Next, we used the predictive PLS model to evaluate the importance of each protein on ERK activation in the simulated CAR T cells. In order to determine which proteins hold the most influence over the response, the VIP score for each protein was calculated (Fig. 3). Out of the 23 proteins in the network whose initial concentrations were varied, six achieved a VIP score of greater than one and were thus identified as being highly influential: LCK, CD3 ζ, Ras, Raf, MEK, and SHP1. These proteins were then examined in detail to determine how they are influential to the system. In some instances, when training with fewer numbers of samples, the VIP score for CD3 ζ would drop below one, and the score for ZAP70 would rise above one.
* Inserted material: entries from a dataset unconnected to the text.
(** ** The compression function *)

Definition lnot32 (x : Z) : Z := Z.lxor x (2 ^ 32 - 1).

Definition F (x y z : Z) : Z := Z.lor (Z.land x y) (Z.land (lnot32 x) z).
Definition G (x y z : Z) : Z := Z.lor (Z.land x z) (Z.land y (lnot32 z)).
Definition H (x y z : Z) : Z := Z.lxor (Z.lxor x y) z.
Definition I (x y z : Z) : Z := Z.lxor y (Z.lor x (lnot32 z)).

Definition ROTATE_LEFT (x n : Z) : Z := Z.lor (u32 (Z.shiftl x n)) (Z.shiftr x (32 - n)).

Definition FF (a b c d x s ac : Z) : Z := u32 (ROTATE_LEFT (u32 (a + u32 (F b c d + x + ac))) s + b).
Definition GG (a b c d x s ac : Z) : Z := u32 (ROTATE_LEFT (u32 (a + u32 (G b c d + x + ac))) s + b).
Definition HH (a b c d x s ac : Z) : Z := u32 (ROTATE_LEFT (u32 (a + u32 (H b c d + x + ac))) s + b).
Definition II (a b c d x s ac : Z) : Z := u32 (ROTATE_LEFT (u32 (a + u32 (I b c d + x + ac))) s + b).

(** [MD5Encode]: each word, least significant byte first. *)
Definition MD5Encode (input : list Z) : list Z :=
  input ≫= fun w => [Z.land w 255; Z.land (Z.shiftr w 8) 255;
                     Z.land (Z.shiftr w 16) 255; Z.land (Z.shiftr w 24) 255].

(** [MD5Decode]: four bytes to a word. *)
Fixpoint MD5Decode (input : list Z) : list Z :=
  match input with
  | b0 :: b1 :: b2 :: b3 :: input =>
      Z.lor (Z.lor (Z.lor b0 (Z.shiftl b1 8)) (Z.shiftl b2 16)) (u32 (Z.shiftl b3 24))
        :: MD5Decode input
  | _ => []
  end.

Record md5_state := MD5State { st_a : Z; st_b : Z; st_c : Z; st_d : Z }.

Definition MD5Transform (state : md5_state) (block : list Z) : md5_state :=
  let words := MD5Decode block in
  let x (i : Z) := nth (Z.to_nat i) words 0 in
  let a := st_a state in
  let b := st_b state in
  let c := st_c state in
  let d := st_d state in
  let a := FF a b c d (x 0) 7 0xd76aa478 in
  let d := FF d a b c (x 1) 12 0xe8c7b756 in
  let c := FF c d a b (x 2) 17 0x242070db in
  let b := FF b c d a (x 3) 22 0xc1bdceee in
  let a := FF a b c d (x 4) 7 0xf57c0faf in
  let d := FF d a b c (x 5) 12 0x4787c62a in
  let c := FF c d a b (x 6) 17 0xa8304613 in
  let b := FF b c d a (x 7) 22 0xfd469501 in
  let a := FF a b c d (x 8) 7 0x698098d8 in
  let d := FF d a b c (x 9) 12 0x8b44f7af in
  let c := FF c d a b (x 10) 17 0xffff5bb1 in
  let b := FF b c d a (x 11) 22 0x895cd7be in
  let a := FF a b c d (x 12) 7 0x6b901122 in
  let d := FF d a b c (x 13) 12 0xfd987193 in
  let c := FF c d a b (x 14) 17 0xa679438e in
  let b := FF b c d a (x 15) 22 0x49b40821 in
  let a := GG a b c d (x 1) 5 0xf61e2562 in
  let d := GG d a b c (x 6) 9 0xc040b340 in
  let c := GG c d a b (x 11) 14 0x265e5a51 in
  let b := GG b c d a (x 0) 20 0xe9b6c7aa in
  let a := GG a b c d (x 5) 5 0xd62f105d in
  let d := GG d a b c (x 10) 9 0x2441453 in
  let c := GG c d a b (x 15) 14 0xd8a1e681 in
  let b := GG b c d a (x 4) 20 0xe7d3fbc8 in
  let a := GG a b c d (x 9) 5 0x21e1cde6 in
  let d := GG d a b c (x 14) 9 0xc33707d6 in
  let c := GG c d a b (x 3) 14 0xf4d50d87 in
  let b := GG b c d a (x 8) 20 0x455a14ed in
  let a := GG a b c d (x 13) 5 0xa9e3e905 in
  let d := GG d a b c (x 2) 9 0xfcefa3f8 in
  let c := GG c d a b (x 7) 14 0x676f02d9 in
  let b := GG b c d a (x 12) 20 0x8d2a4c8a in
  let a := HH a b c d (x 5) 4 0xfffa3942 in
  let d := HH d a b c (x 8) 11 0x8771f681 in
  let c := HH c d a b (x 11) 16 0x6d9d6122 in
  let b := HH b c d a (x 14) 23 0xfde5380c in
  let a := HH a b c d (x 1) 4 0xa4beea44 in
  let d := HH d a b c (x 4) 11 0x4bdecfa9 in
  let c := HH c d a b (x 7) 16 0xf6bb4b60 in
  let b := HH b c d a (x 10) 23 0xbebfbc70 in
  let a := HH a b c d (x 13) 4 0x289b7ec6 in
  let d := HH d a b c (x 0) 11 0xeaa127fa in
  let c := HH c d a b (x 3) 16 0xd4ef3085 in
  let b := HH b c d a (x 6) 23 0x4881d05 in
  let a := HH a b c d (x 9) 4 0xd9d4d039 in
  let d := HH d a b c (x 12) 11 0xe6db99e5 in
  let c := HH c d a b (x 15) 16 0x1fa27cf8 in
  let b := HH b c d a (x 2) 23 0xc4ac5665 in
  let a := II a b c d (x 0) 6 0xf4292244 in
  let d := II d a b c (x 7) 10 0x432aff97 in
  let c := II c d a b (x 14) 15 0xab9423a7 in
  let b := II b c d a (x 5) 21 0xfc93a039 in
  let a := II a b c d (x 12) 6 0x655b59c3 in
  let d := II d a b c (x 3) 10 0x8f0ccc92 in
  let c := II c d a b (x 10) 15 0xffeff47d in
  let b := II b c d a (x 1) 21 0x85845dd1 in
  let a := II a b c d (x 8) 6 0x6fa87e4f in
  let d := II d a b c (x 15) 10 0xfe2ce6e0 in
  let c := II c d a b (x 6) 15 0xa3014314 in
  let b := II b c d a (x 13) 21 0x4e0811a1 in
  let a := II a b c d (x 4) 6 0xf7537e82 in
  let d := II d a b c (x 11) 10 0xbd3af235 in
  let c := II c d a b (x 2) 15 0x2ad7d2bb in
  let b := II b c d a (x 9) 21 0xeb86d391 in
  MD5State (u32 (st_a state + a)) (u32 (st_b state + b)) (u32 (st_c state + c)) (u32 (st_d state + d)).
Although ZAP70 does not meet the VIP score cutoff for being influential with the full training set, we still discuss it in the following section due to it being identified as an influential input when training with small amounts of data.

Fig. 3.

Fig. 3.

VIP scores when grouping “high ERK response” and “low ERK response”. Proteins that achieved a VIP score greater than one are colored orange, indicating that they significantly influence the PLS model’s classification of a cell being a “high ERK response” or “low ERK response”. (For interpretation of the references to color in this figure legend, the reader is referred to the web version of this article.)

As a way of validating these proteins as being influential, we investigated how the initial concentration of the 23 proteins that have non-zero starting amounts influences the percentage of “high ERK responses”. We utilized the mechanistic model to simulate a new population consisting of 10 0 0 cells. In these simulated cells, we set the initial concentration of a single protein to be constant across the population, with the initial amounts of the other 22 proteins with non-zero starting values randomly sampled from their log-uniform distribution as before. We simulated the population to determine the percentage of cells that achieved a “high ERK response” at that protein level. We ran simulations in which the initial concentration of one of the proteins with a non-zero starting value was varied from 10-fold below the baseline level to 10-fold above its baseline value. In total, we performed 230,0 0 0 simulations: varying the initial concentration of each of the 23 proteins with non-zero starting values, at 10 different levels, 10 0 0 times for each protein level.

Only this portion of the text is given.